I'll have to store millions of files (many TB in the future) in S3. Are there any limitations? (not a price :) ), i'm asking about architectural limitations (like - don't store it this way, the other way will be better/faster). My files are in a hierarchy

/{country}/{number}/{code}/docs

and i checked i can keep them that way (to access them easy thru REST) (of course i know S3 keeps them internally in other way - not important to me). So, are there any limitations/pitfalls ?

razor
  • 2,727
  • 6
  • 33
  • 45

2 Answers2

2

S3 has no limits that you would hit. The files are not really in folders, they are just strings as locations. Make the folder structure something that is easy for you to keep track of and organize.

You do NOT want to be listing the "folder" contents in S3 to find things. S3 is slow at giving directory listings, because it's not really directories.

You should be storing either the whole path /{country}/{number}/{code}/docs in a database or the logic should be so repeatable that you can be confident that the file will be in that location.
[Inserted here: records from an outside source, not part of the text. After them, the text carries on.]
(** The invocations one real execution of the tool [name] logs, in order. *)
Definition execution_calls (name : string) : list call :=
  [CallPreExecuteHook name; CallApply name; CallPostExecuteHook name].

(** ** The decorator of tools/cache_manager.py *)


(** ** Validation and dependencies of [analyze_file_structure] (tools/ast_tools.py) *)
Module AnalyzeFileStructureParams.
Local Open Scope string_scope.

(** [self.metadata.name] *)
Definition name : string := "analyze_file_structure".

(** [AnalyzeFileStructureTool.validate_params] *)
Definition validate_params (project_root : string) (os : os_state) (kw : kwargs)
: result kwargs :=
let file_path := kw !! "file_path" in
if negb (Str.truthy_opt file_path) then
  Raise (ToolError "file_path parameter is required" name ∅)
else
  let file_path := default EmptyString file_path in
  let file_path :=
    if negb (os_path.isabs file_path) then os_path.join project_root file_path
    else file_path in
  if negb (os_path_exists os file_path) then
    Raise (ToolError ("File not found: " ++ file_path) name ∅)
  else Ok {[ "file_path" := file_path ]}.

(** [AnalyzeFileStructureTool.get_file_dependencies] *)
Definition get_file_dependencies (_ : string) (os : os_state) (kw : kwargs)
: result (option (list string)) :=
let file_path := default EmptyString (kw !! "file_path") in
if Str.truthy file_path && os_path_exists os file_path then Ok (Some [file_path])
else Ok None.
End AnalyzeFileStructureParams.

(** ** Further data for the examples *)
Module Demo2.
Local Open Scope string_scope.

(** Two entries of one mebibyte each under a limit of one mebibyte;
  [a.cache] was accessed first. *)
Definition crowded : CacheManager.t :=
CacheManager.Build
  (<["a.cache" := CacheFile (Pickled "x") 5 1048576]>
     (<["b.cache" := CacheFile (Pickled "y") 9 1048576]> ∅))
  1 0 0 0 ∅.

(** A tool named [plain] that keeps the defaults of the base class. *)
Definition Plain : ToolClass :=
{| __name__ := "Plain";
   cls_metadata :=
     ToolMetadata.Build "plain" "A tool without a cache key" "examples" ["general"]
       false false false "low";
   validate_params := Tool.default_validate_params;
   apply := fun _ os _ => (Ok "plain result", os);
   get_cache_key := Tool.default_get_cache_key;
   get_file_dependencies := Tool.default_get_file_dependencies;
   pre_execute_hook := Tool.default_pre_execute_hook;
   post_execute_hook := Tool.default_post_execute_hook |}.

(** A tool named [strict] that validates as [read_file] does. *)
Definition Strict : ToolClass :=
{| __name__ := "Strict";
   cls_metadata :=
     ToolMetadata.Build "strict" "A tool that requires file_path" "examples" ["general"]
       false false false "low";
   validate_params := ReadFileTool.validate_params;
   apply := fun _ os _ => (Ok "strict result", os);
   get_cache_key := Tool.default_get_cache_key;
   get_file_dependencies := Tool.default_get_file_dependencies;
   pre_execute_hook := Tool.default_pre_execute_hook;
   post_execute_hook := Tool.default_post_execute_hook |}.

Definition registry : ToolRegistry.t :=
ToolRegistry.register_tool (ToolRegistry.register_tool ToolRegistry.__init__ Plain) Strict.



(** A world whose cache manager cannot be imported. *)
Definition world_without_cache : world := World Demo.os_hello None [].

(** A tool named [failing] with a cache key whose [apply] raises a
  [ValueError]. *)
Definition Failing : ToolClass :=
{| __name__ := "Failing";
   cls_metadata :=
     ToolMetadata.Build "failing" "A tool whose apply raises" "examples" ["general"]
       false false false "low";
   validate_params := Tool.default_validate_params;
   apply := fun _ os _ => (Raise (OtherError "bad value"), os);
   get_cache_key := fun _ _ _ => Ok (Some "failing-key");
   get_file_dependencies := Tool.default_get_file_dependencies;
   pre_execute_hook := Tool.default_pre_execute_hook;
   post_execute_hook := Tool.default_post_execute_hook |}.

Definition failing_registry : ToolRegistry.t :=
ToolRegistry.register_tool ToolRegistry.__init__ Failing.
End Demo2.

(** * Properties *)

Section StringFacts.
Local Open Scope string_scope.

Lemma append_cons x (a b : string) : String x a ++ b = String x (a ++ b).
Proof. reflexivity. Qed.

Lemma append_nil (b : string) : EmptyString ++ b = b.
Proof. reflexivity. Qed.

Lemma append_assoc (a b c : string) : (a ++ b) ++ c = a ++ (b ++ c).
Proof.
  induction a as [|x a IH]; [reflexivity |].
  rewrite !append_cons. by rewrite IH.
Qed.

Lemma length_append (a b : string) :
  String.length (a ++ b) = (String.length a + String.length b)%nat.
Proof.
  induction a as [|x a IH]; [reflexivity |].
  rewrite append_cons. simpl. by rewrite IH.
Qed.

Lemma append_inv_tail (s t a : string) : s ++ a = t ++ a -> s = t.
Proof.
  revert t. induction s as [|x s IH]; intros [|y t] H.
  - reflexivity.
  - apply (f_equal String.length) in H.
    rewrite append_nil, append_cons in H. simpl in H. rewrite length_append in H. lia.
  - apply (f_equal String.length) in H.
    rewrite append_nil, append_cons in H. simpl in H. rewrite length_append in H. lia.
  - rewrite !append_cons in H. injection H as -> H. f_equal. by apply IH.
Qed.

Lemma free_of_append c (a b : string) :
  Str.free_of c (a ++ b) = Str.free_of c a && Str.free_of c b.
Proof.
  induction a as [|x a IH]; [reflexivity |].
  rewrite append_cons. simpl. by rewrite IH, andb_assoc.
Qed.


Lemma append_empty_r (a : string) : a ++ EmptyString = a.
Proof. induction a as [|x a IH]; [reflexivity |]. rewrite append_cons. by rewrite IH. Qed.

Lemma separated_word_inj c (a b t1 t2 : string) :
  Str.free_of c a = true -> Str.free_of c b = true ->
  starts_with_or_empty c t1 -> starts_with_or_empty c t2 ->
  a ++ t1 = b ++ t2 -> a = b /\ t1 = t2.
Proof.
  revert b. induction a as [|x a IH]; intros [|y b] Ha Hb H1 H2 H.
  - by split.
  - rewrite append_nil, append_cons in H. simpl in Hb.
    destruct H1 as [-> | [t' ->]]; [discriminate |].
    injection H as <- _. rewrite Ascii.eqb_refl in Hb. discriminate.
  - rewrite append_nil, append_cons in H. simpl in Ha.
    destruct H2 as [-> | [t' ->]]; [discriminate |].
    injection H as -> _. rewrite Ascii.eqb_refl in Ha. discriminate.
  - rewrite !append_cons in H. injection H as -> H. simpl in Ha, Hb.
    apply andb_prop in Ha as [_ Ha]. apply andb_prop in Hb as [_ Hb].
    destruct (IH b Ha Hb H1 H2 H) as [-> ->]. by split.
Qed.
End StringFacts.

Section HashText.
Local Open Scope string_scope.
Import CacheManager.



Lemma hex_digit_not_bar n : Ascii.eqb (MD5.hex_digit n) bar = false.
Proof.
  unfold MD5.hex_digit. generalize (Z.to_nat n). intros k.
  do 16 (destruct k as [|k]; [reflexivity |]). by destruct k.
Qed.

Lemma hex_of_bytes_free bs : Str.free_of bar (MD5.hex_of_bytes bs) = true.
Proof.
  induction bs as [|b bs IH]; [reflexivity |].
  simpl. by rewrite !hex_digit_not_bar, IH.
Qed.

Lemma string_of_uint_free d : Str.free_of bar (NilEmpty.string_of_uint d) = true.
Proof. induction d; simpl; auto. Qed.

Lemma string_of_uint0_free d : Str.free_of bar (NilZero.string_of_uint d) = true.
Proof. destruct d; try reflexivity; apply (string_of_uint_free (_ d)). Qed.

Lemma str_float_free t : Str.free_of bar (str_float t) = true.
Proof.
  unfold str_float. rewrite !free_of_append, !string_of_uint0_free. reflexivity.
Qed.

Lemma _get_file_hash_free os p : Str.free_of bar (_get_file_hash os p) = true.
Proof.
  unfold _get_file_hash. destruct (files os !! p) as [[[c|] mt]|]; cbn [f_content f_mtime].
  - apply hex_of_bytes_free.
  - apply str_float_free.
  - reflexivity.
Qed.


Lemma join_cons sep x parts : Str.join sep (x :: parts) = x ++ joined_tail sep parts.
Proof.
  revert x. induction parts as [|y rest IH]; intros x.
  - simpl. by rewrite append_empty_r.
  - change (Str.join sep (x :: y :: rest)) with (x ++ sep ++ Str.join sep (y :: rest)).
    by rewrite IH.
Qed.

Lemma joined_tail_bar parts : starts_with_or_empty bar (joined_tail "|" parts).
Proof. destruct parts; [by left | right; eauto]. Qed.



Lemma fragments_inj os os' (l : list string) :
  joined_tail "|" (map (fragment os) l) = joined_tail "|" (map (fragment os') l) ->
  Forall (fun p => _get_file_hash os p = _get_file_hash os' p) l.
Proof.
  induction l as [|p l IH]; intros H; [constructor |].
  cbn [map joined_tail] in H. unfold fragment at 1 3 in H.
  rewrite !append_assoc in H.
  do 3 apply String.app_inj in H.
  apply (separated_word_inj bar) in H as [Hh Ht];
    auto using _get_file_hash_free, joined_tail_bar.
Qed.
James Brady gave an excellent and very detailed answer to how s3 treats file storage in a question here https://stackoverflow.com/a/394505/4179009

Community
  • 1
  • 1
greg_diesel
  • 2,955
  • 1
  • 15
  • 24
  • how slow is the listing? i don't need to list it. maybe only for test or check purposes – razor May 18 '15 at 19:43
  • With 100's of objects it's not bad like a second or two. But in production systems you do not want to try to list folders with 10's of thousands of objects. It's just not very efficient at that. – greg_diesel May 18 '15 at 20:32
  • Sorry I'm pretty late to the party. Is it generally true that if I have a lot of small files (e.g. game logs), I should just snuck them into one single bucket? And because S3 charges more with more actions, should I try to combine multiple logs into one big blob and store/fetch it? – Nicholas Humphrey Nov 09 '21 at 02:22
2

AWS S3 does definitely have limits to access 100req/sec in case of similar path prefix, see the official docs: http://docs.aws.amazon.com/AmazonS3/latest/dev/request-rate-perf-considerations.html

From the other side a hierarchical approach makes logic complicated. A trade off depends on your requirements, one of good options can be using at least 4 symbols length key (primary id or hash key) in front of URL. In case of having limited number countries try using multiple buckets with country code as a bucket name, it also helps to define a specific physical location if required.

Anatoly
  • 15,298
  • 5
  • 53
  • 77